[[ STUDY MATERIAL, beginning ]]

(* ===== verification/L2Tasks.v ===== *)
(** * Store, lookup and load tasks of the MP adapter

    What the items of a task do to the namespace and the buffers, proved from
    the specifications of the DFS binding, then the whole tasks: the store,
    lookup, load round trip, completion of every task, and what partial writes
    and longer files lead to. *)
From S2P Require Import Prelude DfsBinding L2Config L2Adapter.
Open Scope Z_scope.
Open Scope py_scope.

Lemma bool_decide_ext_if {A} (P Q : Prop) `{Decision P} `{Decision Q} (a b : A) :
  (P ↔ Q) → (if bool_decide P then a else b) = (if bool_decide Q then a else b).
Proof. intros HPQ. by rw (bool_decide_ext _ _ HPQ). Qed.

(** ** What each item does to the namespace and the buffers *)
Section Items.
Context {D K : Type} `{LibDfsLaws D} `{Clock K}.
Context (cfg : DaosL2AdapterConfig).
Abbreviation St := (adapter D K).
Implicit Types s : St.
Abbreviation files s := (fs (a_dfs s)).
Abbreviation path := (_path cfg).

Lemma wp_onDfs {X} (m : M D X) s (Q : X → St → Prop) E :
  wp m (a_dfs s) (λ x d, Q x (set_dfs d s)) (λ e d, E e (set_dfs d s)) → wp (onDfs m) s Q E.
Proof. rw /wp /onDfs. by destruct (m (a_dfs s)) as [[x|e] d]. Qed.

(** The file after writing [d] over its start. *)
Definition overwritten (o : option bytes) (d : bytes) : bytes := d ++ drop (length d) (default [] o).

(** Skipped, written, or failed on a backend that is down, with any prefix of
    the data on disk. *)
Definition store_outcome (r : Z) (p : string) (b : bytes) s s' : Prop :=
  a_l1 s' = a_l1 s ∧ hs (a_dfs s') = hs (a_dfs s) ∧ (up (a_dfs s) → up (a_dfs s')) ∧
  ((r = 0 ∧ files s' = files s ∧ len <$> files s !! p = Some (len b)) ∨
   (r = len b ∧ len <$> files s !! p ≠ Some (len b) ∧
      files s' = <[p := overwritten (files s !! p) b]> (files s)) ∨
   (r = -1 ∧ ¬ up (a_dfs s) ∧
      (files s' = files s ∨ ∃ k, files s' = <[p := overwritten (files s !! p) (take k b)]> (files s)))).
(* ===== verification/FairDispatcher.v ===== *)
(** * Round-robin dispatch of load items: [_FairDispatcher] of [mp/l2_adapter.py]

    The dispatcher thread takes one item from each active task in turn, waits
    for an I/O slot and hands the item to the pool.  [run] registers a task and
    blocks until its items are done.  The state is that of the object: the
    queues by token, the round-robin order and position, the free slots, the
    item the dispatcher thread holds while it waits for a slot, the items on the
    pool, and for every call of [run] its result list and countdown.  The
    threads interleave as a step relation. *)
From S2P Require Import Prelude.
Open Scope Z_scope.
Open Scope py_scope.

Section Fair.
Context {Item : Type} (fn : Item → res bool).

(** [_one]: what ends up in the result slot of an item.  What [except
    Exception] does not catch leaves the slot at None. *)
Definition value (x : Item) : option bool :=
  match fn x with Ok b => Some b | Raise e => if is_exception e then Some false else None end.

(** The locals of a call of [run]. *)
Record rstate := mkRun { r_items : list Item; results : list (option bool); left_ : Z; done_ : bool }.

Abbreviation entry := (nat * Item)%type.
Record fair := mkFair {
  _queues : gmap Z (list entry); _order : list Z; _rr : Z; _next : Z;
  _slots : Z; held : option (Z * entry); running : list (Z * entry);
  runs : gmap Z rstate; _stop : bool }.

Definition init_fair (slots : Z) : fair := mkFair ∅ [] 0 0 slots None [] ∅ false.

(** [enumerate(items)] *)
Definition enumerate (items : list Item) : list entry := imap pair items.

(** [run], up to the wait: an empty batch returns at once and is not registered. *)
Definition run_enter (items : list Item) (s : fair) : fair :=
  if bool_decide (items = []) then s else
  let token := _next s in
  mkFair (<[token := enumerate items]> (_queues s)) (_order s ++ [token]) (_rr s) (token + 1)
    (_slots s) (held s) (running s)
    (<[token := mkRun items (replicate (length items) None) (len items) false]> (runs s)) (_stop s).

(** The locked part of one turn of [_loop]: the next item in round-robin order. *)
Definition pick (qs : gmap Z (list entry)) (order : list Z) (rr : Z)
  : option (Z * entry * (gmap Z (list entry) * list Z * Z)) :=
  match order with
  | [] => None
  | _ =>
      let rr := rr mod len order in
      match order !! Z.to_nat rr with
      | None => None
      | Some token =>
          match qs !! token with
          | Some (e :: q) =>
              match q with
              | [] => Some (token, e, (delete token qs, delete (Z.to_nat rr) order, rr))
              | _ => Some (token, e, (<[token := q]> qs, order, rr + 1))
              end
          | _ => None
          end
      end
  end.
Definition loop_pick (s : fair) : option fair :=
  match held s with
  | Some _ => None
  | None =>
      match pick (_queues s) (_order s) (_rr s) with
      | Some (token, e, (qs, order, rr)) =>
          Some (mkFair qs order rr (_next s) (_slots s) (Some (token, e)) (running s) (runs s) (_stop s))
      | None => None
      end
  end.

(** [self._slots.acquire()] and the submission to the pool. *)
Definition loop_submit (s : fair) : option fair :=
  match held s with
  | Some e =>
      if 0 <? _slots s
      then Some (mkFair (_queues s) (_order s) (_rr s) (_next s) (_slots s - 1) None (running s ++ [e]) (runs s) (_stop s))
      else None
  | None => None
  end.

(** [_one] on a pool thread, for the [j]-th running item. *)
Definition fill (i : nat) (x : Item) (r : rstate) : rstate :=
  mkRun (r_items r) (<[i := value x]> (results r)) (left_ r - 1) (done_ r || (left_ r - 1 =? 0)).
Definition _one (j : nat) (s : fair) : option fair :=
  match running s !! j with
  | Some (token, (i, x)) =>
      Some (mkFair (_queues s) (_order s) (_rr s) (_next s) (_slots s + 1) (held s) (delete j (running s))
        (alter (fill i x) token (runs s)) (_stop s))
  | None => None
  end.

(** [close]: the dispatcher thread ends at its next look at [_stop]. *)
Definition close (s : fair) : fair :=
  mkFair (_queues s) (_order s) (_rr s) (_next s) (_slots s) (held s) (running s) (runs s) true.

Inductive fstep : fair → fair → Prop :=
| f_close s : fstep s (close s)
| f_run items s : fstep s (run_enter items s)
| f_pick s s' : _stop s = false → loop_pick s = Some s' → fstep s s'
| f_submit s s' : loop_submit s = Some s' → fstep s s'
| f_one j s s' : _one j s = Some s' → fstep s s'.

(** ** The invariant *)

(** The entries of a task that are not done: queued, held or running. *)
Definition flying (s : fair) : list (Z * entry) := option_list (held s) ++ running s.
Definition mine (t : Z) (l : list (Z * entry)) : list entry := snd <$> filter (λ e, e.1 = t) l.
Definition ents (s : fair) (t : Z) : list entry := default [] (_queues s !! t) ++ mine t (flying s).

Record run_ok (es : list entry) (r : rstate) : Prop := mkRunOk {
  ro_nodup : NoDup es.*1;
  ro_len : length (results r) = length (r_items r);
  ro_left : left_ r = len es;
  ro_done : done_ r = bool_decide (left_ r = 0);
  ro_vals : ∀ i x, r_items r !! i = Some x → i ∉ es.*1 → results r !! i = Some (value x);
  ro_ents : ∀ i x, (i, x) ∈ es → r_items r !! i = Some x }.

Record finv (n : Z) (s : fair) : Prop := mkFinv {
  fi_runs : ∀ t r, runs s !! t = Some r → run_ok (ents s t) r;
  fi_known : ∀ t, ents s t ≠ [] → is_Some (runs s !! t);
  fi_fresh : ∀ t, is_Some (runs s !! t) → t < _next s;
  fi_order : ∀ t, t ∈ _order s ↔ is_Some (_queues s !! t);
  fi_nodup : NoDup (_order s);
  fi_full : ∀ t, _queues s !! t ≠ Some [];
  fi_slots : _slots s + len (running s) = n ∧ 0 ≤ _slots s }.

Lemma run_ok_perm es es' r : es ≡ₚ es' → run_ok es r → run_ok es' r.
Proof.
  intros Hp [H1 H2 H3 H4 H5 H6]. constructor; try done.
  - by rw -Hp.
  - rw H3 /len. by rw Hp.
  - intros i x. rw -Hp. apply H5.
  - intros i x. rw -Hp. apply H6.
Qed.

Lemma run_ok_fill i x es r : run_ok ((i, x) :: es) r → run_ok es (fill i x r).
Proof.
  intros [H1 H2 H3 H4 H5 H6]. cbn in *. apply NoDup_cons in H1 as [Hi H1].
  assert (r_items r !! i = Some x) as Hx by (apply H6; by left).
  assert (i < length (results r))%nat as Hlt by (rw H2; by eapply lookup_lt_Some).
  assert (left_ r - 1 = len es) as Hl by (rw H3; solve_len).
  constructor; cbn; [done|by rw length_insert|done| | |].
  - rw H4 Hl. repeat case_bool_decide; try done; [rw H3 in H; solve_len| |].
    + destruct (Z.eqb_spec (len es) 0); [done|lia].
    + destruct (Z.eqb_spec (len es) 0); [lia|done].
  - intros j y Hy Hj. destruct (decide (j = i)) as [->|Hne].
    + rw Hx in Hy. injection Hy as <-. by rw list_lookup_insert_eq.
    + rw list_lookup_insert_ne //. apply H5; [done|]. rw not_elem_of_cons. done.
  - intros j y Hy. apply H6. by right.
Qed.

Lemma run_ok_start items : items ≠ [] →
  run_ok (enumerate items) (mkRun items (replicate (length items) None) (len items) false).
Proof.
  intros Hne. assert ((enumerate items).*1 = seq 0 (length items)) as Hs.
  { rw /enumerate. apply list_eq. intros i. rw list_lookup_fmap list_lookup_imap.
    destruct (items !! i) eqn:E; cbn.
    - rw lookup_seq_lt //. by eapply lookup_lt_Some.
    - rw lookup_seq_ge //. by apply lookup_ge_None. }
  constructor; cbn.
  - rw Hs. apply NoDup_seq.
  - apply length_replicate.
  - by rw /len /enumerate length_imap.
  - destruct items; [done|]. by rw bool_decide_false.
  - intros i x Hi%lookup_lt_Some. rw Hs elem_of_seq. lia.
  - intros i x. rw /enumerate elem_of_lookup_imap. intros (j & y & [= -> ->] & Hj). done.
Qed.

Lemma mine_app t l k : mine t (l ++ k) = mine t l ++ mine t k.
Proof. by rw /mine filter_app fmap_app. Qed.
Lemma mine_one t t' e : mine t [(t', e)] = if bool_decide (t' = t) then [e] else [].
Proof. rw /mine filter_cons. cbn. case_bool_decide; [by rw decide_True|by rw decide_False]. Qed.

(** What a pick does: the first entry of a queue leaves it. *)
Lemma pick_spec (qs : gmap Z (list entry)) order rr t e qs' order' rr' :
  pick qs order rr = Some (t, e, (qs', order', rr')) →
  (∀ t', t' ∈ order ↔ is_Some (qs !! t')) → NoDup order → (∀ t', qs !! t' ≠ Some []) →
  (∃ q, qs !! t = Some (e :: q) ∧ default [] (qs' !! t) = q ∧ ∀ t', t' ≠ t → qs' !! t' = qs !! t') ∧
  (∀ t', t' ∈ order' ↔ is_Some (qs' !! t')) ∧ NoDup order' ∧ (∀ t', qs' !! t' ≠ Some []).
Proof.
  rw /pick. destruct order as [|o order0] eqn:Eo; [done|]. rw -Eo. clear Eo o order0.
  destruct (order !! Z.to_nat (rr mod len order)) as [t0|] eqn:Et; [|done].
  destruct (qs !! t0) as [[|e0 [|e1 q]]|] eqn:Eq; try done; intros [= <- <- <- <- <-] Hord Hnd Hfull.
  - split; [|split_and!].
    + exists []. split_and!; [done|by rw lookup_delete_eq|]. intros t' Ht'. by rw lookup_delete_ne.
    + intros t'. pose proof (delete_Permutation _ _ _ Et) as Hp. rw {1}Hp in Hnd. apply NoDup_cons in Hnd as [Hnt _].
      destruct (decide (t' = t0)) as [->|Hne].
      * rw lookup_delete_eq. split; [by intros|by intros []].
      * rw lookup_delete_ne // -Hord. assert (t' ∈ order ↔ t' = t0 ∨ t' ∈ delete (Z.to_nat (rr mod len order)) order) as ->.
        { by rw {1}Hp elem_of_cons. }
        naive_solver.
    + rw (delete_Permutation _ _ _ Et) in Hnd. by apply NoDup_cons in Hnd as [_ ?].
    + intros t'. destruct (decide (t' = t0)) as [->|]; [by rw lookup_delete_eq|by rw lookup_delete_ne].
  - split; [|split_and!].
    + exists (e1 :: q). split_and!; [done|by rw lookup_insert_eq|]. intros t' Ht'. by rw lookup_insert_ne.
    + intros t'. rw Hord. destruct (decide (t' = t0)) as [->|]; [rw lookup_insert_eq Eq; split; by eexists|by rw lookup_insert_ne].
    + done.
    + intros t'. destruct (decide (t' = t0)) as [->|]; [by rw lookup_insert_eq|by rw lookup_insert_ne].
Qed.

Lemma finv_init n : 0 ≤ n → finv n (init_fair n).
Proof.
  intros Hn. constructor; cbn.
  - intros t r. by rw lookup_empty.
  - intros t. by rw /ents /= lookup_empty.
  - intros t. rw lookup_empty. by intros [].
  - intros t. rw lookup_empty. split; [by intros ?%elem_of_nil|by intros []].
  - constructor.
  - intros t. by rw lookup_empty.
  - split; [solve_len|done].
Qed.

Lemma finv_run n items s : finv n s → finv n (run_enter items s).
Proof.
  intros [H1 H2 H3 H4 H5 H6 H7]. rw /run_enter. case_bool_decide as Hne; [done|].
  assert (runs s !! _next s = None) as Hfresh.
  { destruct (runs s !! _next s) eqn:E; [|done]. specialize (H3 _ (mk_is_Some _ _ E)). lia. }
  assert (ents s (_next s) = []) as Hnone.
  { destruct (ents s (_next s)) eqn:E; [done|]. destruct (H2 (_next s)) as [r Hr]; [by rw E|]. congruence. }
  assert (_queues s !! _next s = None) as Hnq.
  { rw /ents in Hnone. apply app_nil in Hnone as [Hq _]. destruct (_queues s !! _next s) as [q|] eqn:E; [|done].
    cbn in Hq. subst. by destruct (H6 (_next s)). }
  assert (mine (_next s) (flying s) = []) as Hnm by (rw /ents in Hnone; by apply app_nil in Hnone as [_ ?]).
  constructor; cbn.
  - intros t r. rw /ents /=. destruct (decide (t = _next s)) as [->|Hnt].
    + rw !lookup_insert_eq. intros [= <-]. rw /= /flying /= -/(flying s) Hnm app_nil_r. by apply run_ok_start.
    + rw !lookup_insert_ne //. apply H1.
  - intros t. rw /ents /=. destruct (decide (t = _next s)) as [->|Hnt]; [rw !lookup_insert_eq; intros _; by eexists|].
    rw !lookup_insert_ne //. apply H2.
  - intros t. destruct (decide (t = _next s)) as [->|Hnt]; [lia|]. rw lookup_insert_ne //. intros Ht%H3. lia.
  - intros t. rw elem_of_app list_elem_of_singleton H4.
    destruct (decide (t = _next s)) as [->|Hnt]; [rw lookup_insert_eq; split; [by eexists|by right]|].
    rw lookup_insert_ne //. naive_solver.
  - apply NoDup_app. split_and!; [done| |apply NoDup_singleton].
    intros t Ht ->%list_elem_of_singleton. apply H4 in Ht as [? ?]. congruence.
  - intros t. destruct (decide (t = _next s)) as [->|Hnt]; [|by rw lookup_insert_ne].
    rw lookup_insert_eq. intros [= He]. apply Hne. destruct items; [done|]. done.
  - done.
Qed.

Lemma finv_pick n s s' : loop_pick s = Some s' → finv n s → finv n s'.
Proof.
  rw /loop_pick. destruct (held s) eqn:Eh; [done|].
  destruct (pick _ _ _) as [[[t e] [[qs order] rr]]|] eqn:Ep; [|done]. intros [= <-] [H1 H2 H3 H4 H5 H6 H7].
  apply pick_spec in Ep as ((q & Hq & Hq' & Hother) & Hord & Hnd & Hfull); [|done..].
  assert (∀ t', ents (mkFair qs order rr (_next s) (_slots s) (Some (t, e)) (running s) (runs s) (_stop s)) t' ≡ₚ ents s t') as Hents.
  { intros t'. rw /ents /flying /= Eh /=. change ((t, e) :: running s) with ([(t, e)] ++ running s).
    rw mine_app mine_one. case_bool_decide as E; [subst t'|].
    - rw Hq' Hq /=. solve_Permutation.
    - by rw Hother. }
  constructor; cbn; try done.
  - intros t' r Hr. eapply run_ok_perm; [symmetry; apply Hents|by apply H1].
  - intros t' Hne. apply H2. intros Heq. apply Hne. apply Permutation_nil_r. by rw -Heq Hents.
Qed.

[[ STUDY MATERIAL, end ]]

If a line in the records above includes the string "gmap", copy it.

ANSWER SECTION:
  _queues : gmap Z (list entry); _order : list Z; _rr : Z; _next : Z;
  runs : gmap Z rstate; _stop : bool }.
Definition pick (qs : gmap Z (list entry)) (order : list Z) (rr : Z)
  : option (Z * entry * (gmap Z (list entry) * list Z * Z)) :=
Lemma pick_spec (qs : gmap Z (list entry)) order rr t e qs' order' rr' :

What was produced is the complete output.